Consider, O soul, the renewal that fire can bring about,

and renew yourself before the flame overcomes you.

In the delightful waters of repentance restore your person …

With the flowing of gentle tears heal your abscesses,

for they heal there in the flame – tremble before the fire.

If the pain makes you tremble, then bandage it with repentance,

before the sea of fire roars and the world trembles.

Lo, a dead one has become a mirror for you, O discerning one,

look upon him and see that the world and its adornments pass away.

Reform yourself by it and repent from evil deeds,

… Give glory to that hidden power by which are joined

both worlds and men and at which they tremble yet [in which] they exist. (361-275)

From this we can deduce that goodness, the power and grace of God, is a uniting power, and hence it is the force which upholds life. We have a single word which we use for this power: “love.” The power of the love of God is such that if we saw even a little of its true immensity and power, we would tremble with awe, and yet, it is the energetic power within which we exist. We do not need to try and grasp this philosophically, all we need to do is to try and live it – and we can do that by following the commandments of God, by striving for holiness.

In speaking about the Fall of Adam and Eve, Jacob says: “The serpent snatched away the garment of light in which they were clothed, and … they stood there naked” (185-186). This is an allusion to the ancient Semitic teaching that, in the Garden of Eden, Adam and Eve were clothed with light, and when they sinned, they lost that robe of glory. St Jacob then follows that with an equivalent image: “The image that the Divinity had painted went down to destruction” (189). We refer to the distortion of the image of God often in our liturgy. It is based on Genesis 1:26: “Then God said, “Let Us make man in Our image, according to Our likeness …” This is a fundamental text for Syriac spirituality.
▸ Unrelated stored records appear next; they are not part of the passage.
Lemma evaluate_step_ok e : safe value_ok (_evaluate env program limit semantic_message run e).
Proof.
  assert (safe value_ok (_evaluate_aligned env program limit semantic_message run e)) as Ha.
  { pose proof (safe_reclassified _ _ _ _ _ (evaluate_base_ok e)) as Hb. unfold _evaluate_aligned. destruct e; try exact Hb.
    destruct (context_structs _ !! _); [|exact Hb]. destruct (bool_decide _); [apply generic_struct_ok|exact Hb]. }
  unfold _evaluate. destruct e; try exact Ha.
  - destruct e1; try exact Ha. apply assign_field_ok.
  - destruct (existsb _ _); [apply match_value_ok|exact Ha].
Qed.

Lemma step_ok t : task_ok t → safe value_ok (step env program limit semantic_message run t).
Proof.
  destruct t; intros Ht; cbn [step].
  - apply evaluate_step_ok.
  - apply execute_statement_ok.
  - apply execute_block_ok.
  - by apply call_function_ok.
  - by apply while_step_ok.
Qed.
End step.

Lemma run_ok fuel : ∀ t, task_ok t → safe value_ok (run env program limit semantic_message fuel t).
Proof. induction fuel as [|fuel IH]; intros t Ht; [apply safe_no_fuel|]. by apply step_ok. Qed.
End interpreter.

(** Everything that the frame and the heap of a state hold. *)
Record holds_only (auth : capability → Prop) (s : interp) : Prop := {
  frame_holds : ∀ scope name c, scope ∈ environment s → scope !! name = Some c → value_ok auth (cell_value c);
  heap_holds : ∀ o, o ∈ heap s → Forall (λ kv, value_ok auth kv.2) (struct_value_fields o);
}.

Lemma run_confined env program limit semantic_message auth fuel t s :
  (∀ c d, auth c → derives c d → auth d) → task_ok auth t → holds_only auth s →
  let '(r, s') := run env program limit semantic_message fuel t s in
  (∃ events, trace s' = trace s ++ events ∧ Forall (permitted env auth) events) ∧
  holds_only auth s' ∧ (∀ v, r = Done v ∨ r = Raise (ReturnSignal v) → value_ok auth v).
Proof.
  intros Hc Ht [H1 H2].
  assert (state_ok env auth (trace s) s) as Hs.
  { split; [done|done|]. exists []. by rewrite app_nil_r. }
  destruct (run_ok env auth (trace s) Hc program limit semantic_message fuel t Ht s Hs) as [[K1 K2 K3] K4].
  destruct (run _ _ _ _ _ _ s) as [r s']. cbn [fst snd] in *. split; [done|]. split; [done|].
  intros v [-> | ->]; exact K4.
Qed.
It is the cause of the Incarnation: “Because of the great fall of this great image, the Son of the King went down to restore His image that had become corrupted” (193-194). Now this also ties in with the distinctive Syriac theology of typology, and it shows how typology is far more than simply finding Old Testament prefigurations of the New Testament. Typology provides the key to the whole of salvation history: the authenticity and integrity of the image of God in Man had to be maintained because by its rupture and disfiguring it threatened the entirety of the cosmic unity.

If one takes that together with the passages I set out at the start of this brief review, it becomes obvious that this cosmic unity was a feature of life and the disunity an aspect of death. Jacob returns to this further on:

He will come at the end to accomplish everything in spiritual fashion,

and He will raise up His image from its fall so that it will never fall again.

He will come to complete the course of time and of cycles,

and when they are completed, He will put an end to the course of the great circuit. (233-236)

At the end of time, there will be no more death, because death is a function of dissolution in time, but there will be time no longer. Time, which has one great cycle (all of cosmic time) and many smaller cycles (days, years, and months) will be completed because the restoration of the image of God, a work which could only be done in time, will be completed.

This is a work of great wisdom and depth.